Korean bishops concerned about renewed embryonic research
by Joseph Yun Li-sun
The Committee for Life of the Archdiocese of Seoul sends message to the government, which is currently examining a revised bioethics law, urging decision-makers to stop the destruction of innocent lives in the name of progress. It invites the scientific community to focus research on adult stem cells.

Seoul (AsiaNews) – The Korean Church is “deeply concerned” about renewed research on human embryos. For this reason it reiterates there are paths that research can follow that do not need to manipulate life, this according to a message released by the Committee for Life of the Archdiocese of Seoul titled “The Catholic Position about the Law on Bioethics and Biosafety.”
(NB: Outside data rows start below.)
(** A usable region lies below [top] and is not reversed. *)
Definition region_ok (top : Z) (r : mem_region) : Prop :=
  r_type r = MEM_REGION_USABLE -> 0 <= r_begin r <= r_end r /\ r_end r <= top.

Lemma pmm_mark_range_free_spec st r :
  pmm_wf st -> frame_count st <= 2 ^ 51 -> 0 <= r_begin r <= r_end r ->
  r_end r <= frame_count st * CONFIG_PAGE_SIZE -> NoDup (region_frames r ++ free_frames st) ->
  exists st', pmm_mark_range_free st (r_begin r) (r_end r) = Ok st' /\ pmm_wf st' /\
    free_frames st' ≡ₚ region_frames r ++ free_frames st /\ frame_count st' = frame_count st.
Proof.
  intros Hwf Hfc Hr Hend Hnd. pose proof Hwf as [Hw Hfr Hav]. unfold frame_count in *.
  assert (u64 (r_end r - r_begin r) = r_end r - r_begin r) as Hu by (apply u64_small; page_lia).
  unfold pmm_mark_range_free. rewrite Hu. set (q := r_begin r / CONFIG_PAGE_SIZE).
  set (n := (r_end r - r_begin r) / CONFIG_PAGE_SIZE).
  assert (0 <= n) by (apply Z.div_pos; lia || done).
  pose proof (mark_loop_spec (S (Z.to_nat n)) (pmm_bitmap st) (r_begin r) (r_end r - r_begin r)) as Hm.
  cbn zeta in Hm. fold q n in Hm. destruct (Z.leb_spec (q + n) (64 * zlen (pmm_bitmap st))) as [_|Hbig].
  2: { exfalso. pose proof (Z.mul_div_le (r_begin r) CONFIG_PAGE_SIZE ltac:(done)) as Hq.
       pose proof (Z.mul_div_le (r_end r - r_begin r) CONFIG_PAGE_SIZE ltac:(done)) as Hn.
       fold q in Hq. fold n in Hn. clearbody q n. page_lia. }
  destruct Hm as (bm' & Hrun & Hok' & Hlen & Hbits); [lia|lia|done|done|lia|].
  rewrite Hrun. simpl. eexists. split; [done|].
  assert (free_from 0 bm' ≡ₚ region_frames r ++ free_frames st) as Hperm.
  { apply NoDup_Permutation; [apply free_from_NoDup|done|]. intros p.
    rewrite elem_of_app, free_frames_elem, free_from_elem, Z.mul_0_r, Z.sub_0_r.
    unfold region_frames. fold q n. rewrite elem_of_seqZ.
    assert (0 <= q) by (apply Z.div_pos; lia || done).
    destruct (Z.neg_nonneg_cases p); [naive_solver lia|]. rewrite Hbits by done.
    rewrite orb_true_iff, andb_true_iff, Z.leb_le, Z.ltb_lt. naive_solver lia. }
  split; [|split; [exact Hperm|unfold frame_count; simpl; lia]]. split; simpl.
  - done.
  - unfold frame_count. simpl. lia.
  - assert (zlen (free_from 0 bm') = n + zlen (free_frames st)) as Hz.
    { unfold zlen. rewrite Hperm, length_app. unfold region_frames. fold q n. rewrite length_seqZ. lia. }
    unfold free_frames at 1. simpl. rewrite Hz, Hav.
    pose proof (free_from_len bm' 0). pose proof (zlen_nonneg (free_frames st)).
    rewrite u64_small by lia. lia.
Qed.

Lemma pmm_init_regions_spec top rs : forall st,
  pmm_wf st -> frame_count st <= 2 ^ 51 -> top <= frame_count st * CONFIG_PAGE_SIZE ->
  Forall (region_ok top) rs -> NoDup (usable_frames rs ++ free_frames st) ->
  exists st', pmm_init_regions st rs = Ok st' /\ pmm_wf st' /\
    free_frames st' ≡ₚ usable_frames rs ++ free_frames st.
Proof.
  induction rs as [|r rs IH]; intros st Hwf Hfc Htop Hok Hnd; simpl.
  { exists st. done. }
  apply Forall_cons in Hok as [Hr Hok]. simpl in Hnd. unfold usable_frames in Hnd at 1.
  simpl in Hnd. fold (usable_frames rs) in Hnd. unfold usable_frames at 1. simpl. fold (usable_frames rs).
  destruct (Z.eqb_spec (r_type r) MEM_REGION_USABLE) as [Hu|Hu].
  - destruct (Hr Hu) as [Hr1 Hr2].
    assert ((region_frames r ++ usable_frames rs) ++ free_frames st
            ≡ₚ usable_frames rs ++ region_frames r ++ free_frames st) as Hp1 by solve_Permutation.
    rewrite Hp1 in Hnd.
    destruct (pmm_mark_range_free_spec st r) as (st1 & Hrun & Hwf1 & Hf1 & Hc1); [done..|lia| |].
    { by apply NoDup_app in Hnd as (_ & _ & ?). }
    rewrite Hrun. simpl. destruct (IH st1) as (st' & Hrun' & Hwf' & Hf'); rewrite ?Hc1; try done.
    { by rewrite Hf1. }
    exists st'. split; [done|]. split; [done|]. rewrite Hf', Hf1. solve_Permutation.
  - destruct (Z.eqb_spec (r_type r) MEM_REGION_ALLOCATED); [|by apply IH].
    set (st1 := mk_pmm _ _ _). apply (IH st1); try done. destruct Hwf as [H1 H2 H3]. by split.
Qed.

(** ** The memory map *)

(** A usable region is a range of whole pages below [top]. *)
Definition region_aligned (top : Z) (r : mem_region) : Prop :=
  r_type r = MEM_REGION_USABLE ->
  0 <= r_begin r <= r_end r /\ r_end r <= top /\
  r_begin r mod CONFIG_PAGE_SIZE = 0 /\ r_end r mod CONFIG_PAGE_SIZE = 0.

(** The usable regions are ranges of whole pages, below the top of memory, and
    no frame is in two of them. *)
Record memmap_ok (m : memory_map) : Prop := {
  mm_top : 0 <= memory_top m <= 2 ^ 60;
  mm_regions : Forall (region_aligned (memory_top m)) (regions m);
  mm_disjoint : NoDup (usable_frames (regions m));
}.

Lemma usable_frames_app rs1 rs2 : usable_frames (rs1 ++ rs2) = usable_frames rs1 ++ usable_frames rs2.
Proof. apply bind_app. Qed.
Lemma usable_frames_cons r rs :
  usable_frames (r :: rs)
  = (if r_type r =? MEM_REGION_USABLE then region_frames r else []) ++ usable_frames rs.
Proof. done. Qed.

(** Cutting a region of whole pages at a page boundary splits its frames. *)
Lemma region_frames_split b c e ty1 ty2 ty3 : 0 <= b -> b <= c <= e ->
  b mod CONFIG_PAGE_SIZE = 0 -> c mod CONFIG_PAGE_SIZE = 0 -> e mod CONFIG_PAGE_SIZE = 0 ->
  region_frames (mk_region b e ty1) = region_frames (mk_region b c ty2) ++ region_frames (mk_region c e ty3).
Proof.
  intros H0 Hbc Hb Hc He. unfold region_frames. simpl.
  apply Z.mod_divide in Hb as [B ->], Hc as [C ->], He as [E ->]; try done.
  rewrite <- !Z.mul_sub_distr_r, !Z.div_mul by done.
  replace (E - B) with ((C - B) + (E - C)) by lia.
  rewrite seqZ_app by page_lia. do 2 f_equal. lia.
Qed.

Lemma memmap_reserve_from_spec top size todo : forall dn a m',
  0 <= top <= 2 ^ 60 -> 0 <= size < 2 ^ 60 ->
  Forall (region_aligned top) dn -> Forall (region_aligned top) todo ->
  memmap_reserve_from dn todo top size = Some (a, m') ->
  exists rs rb, regions m' = rs ++ [rb] /\ memory_top m' = top /\
    Forall (region_aligned top) (regions m') /\ r_type rb = MEM_REGION_ALLOCATED /\
    a = u64 (r_begin rb + VM_DMAP_BASE) /\ size <= r_end rb - r_begin rb /\
    usable_frames (dn ++ todo) ≡ₚ region_frames rb ++ usable_frames (regions m').
Proof.
  induction todo as [|r todo IH]; intros dn a m' Htop Hsize Hdn Hto Hrun; [done|].
  apply Forall_cons in Hto as [Hr Hto]. cbn [memmap_reserve_from] in Hrun.
  assert (memmap_reserve_from (dn ++ [r]) todo top size = Some (a, m') ->
    exists rs rb, regions m' = rs ++ [rb] /\ memory_top m' = top /\
    Forall (region_aligned top) (regions m') /\ r_type rb = MEM_REGION_ALLOCATED /\
    a = u64 (r_begin rb + VM_DMAP_BASE) /\ size <= r_end rb - r_begin rb /\
    usable_frames (dn ++ r :: todo) ≡ₚ region_frames rb ++ usable_frames (regions m')) as Hnext.
  { intros H. rewrite (app_assoc dn [r] todo : dn ++ r :: todo = (dn ++ [r]) ++ todo).
    apply (IH (dn ++ [r]) a m'); try done. by apply Forall_app_2; [|constructor]. }
  destruct (Z.eqb_spec (r_type r) MEM_REGION_USABLE) as [Hu|]; simpl in Hrun; [|by apply Hnext].
  destruct (Hr Hu) as (Hbe & Het & Hb0 & He0).
  destruct ((r_begin r <? r_end r) && (size <=? u64 (r_end r - r_begin r))) eqn:Hfit; [|by apply Hnext].
  destruct (zlen (dn ++ r :: todo) =? max_memmap_regions); [done|].
  bool_to_prop. rewrite (u64_small (r_end r - r_begin r)) in * by lia.
  rewrite (u64_small (r_begin r + size)) in Hrun by lia.
  pose proof (align_up_bounds (r_begin r + size) 12 ltac:(lia) ltac:(lia) ltac:(lia)) as [Hc1 Hc2].
  change (2 ^ 12) with CONFIG_PAGE_SIZE in Hc1, Hc2.
  set (cut := align_up (r_begin r + size) CONFIG_PAGE_SIZE) in *.
  assert (cut <= r_end r) as Hce.
  { apply Z.mod_divide in Hc2 as [C HC], He0 as [E HE]; try done. page_lia. }
  injection Hrun as Ha Hm'. subst m'. cbn [regions memory_top].
  exists (dn ++ mk_region cut (r_end r) (r_type r) :: todo), (mk_region (r_begin r) cut MEM_REGION_ALLOCATED).
  split; [by rewrite <- app_assoc|]. split; [done|]. split.
  { apply Forall_app_2; [done|]. constructor.
    - intros _. simpl. split; [page_lia|]. done.
    - apply Forall_app_2; [done|]. constructor; [by intros Hty; simpl in Hty|constructor]. }
  split; [done|]. split; [by rewrite <- Ha|]. split; [simpl; lia|].
  rewrite !usable_frames_app, !usable_frames_cons, !usable_frames_app. simpl.
  rewrite Hu. simpl. destruct r as [b e ty]; simpl in *.
  rewrite (region_frames_split b cut e ty MEM_REGION_ALLOCATED MEM_REGION_USABLE) by (done || page_lia).
  solve_Permutation.
Qed.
For the Committee’s president, Mgr Andrew Yeom Soo-jung, Auxiliary Bishop of Seoul, “the revised bioethics bill that is currently under being examined by the National Bioethics Committee is of deep concerns.”

“Stem cell research means manipulating the embryo, i.e. man. This research is based on commercial interest and the profit motive. They have nothing to do with the concerns of medicine,” Mgr Yeom said.

Stem cell research “brings a serious ethical problem, that of destroying a powerless human life in order to cure another,” he added.

The Church “is not opposed to research or innovation. On the contrary, it supports research on adult stem cells and shall continue to do so. For our society’s ethical growth we urge that any kind of embryonic stem cell research be abandoned.”

The message was sent to the government which is examining embryonic stem cell research and limits applicable to researchers on the basis of the proposed revised bioethics law.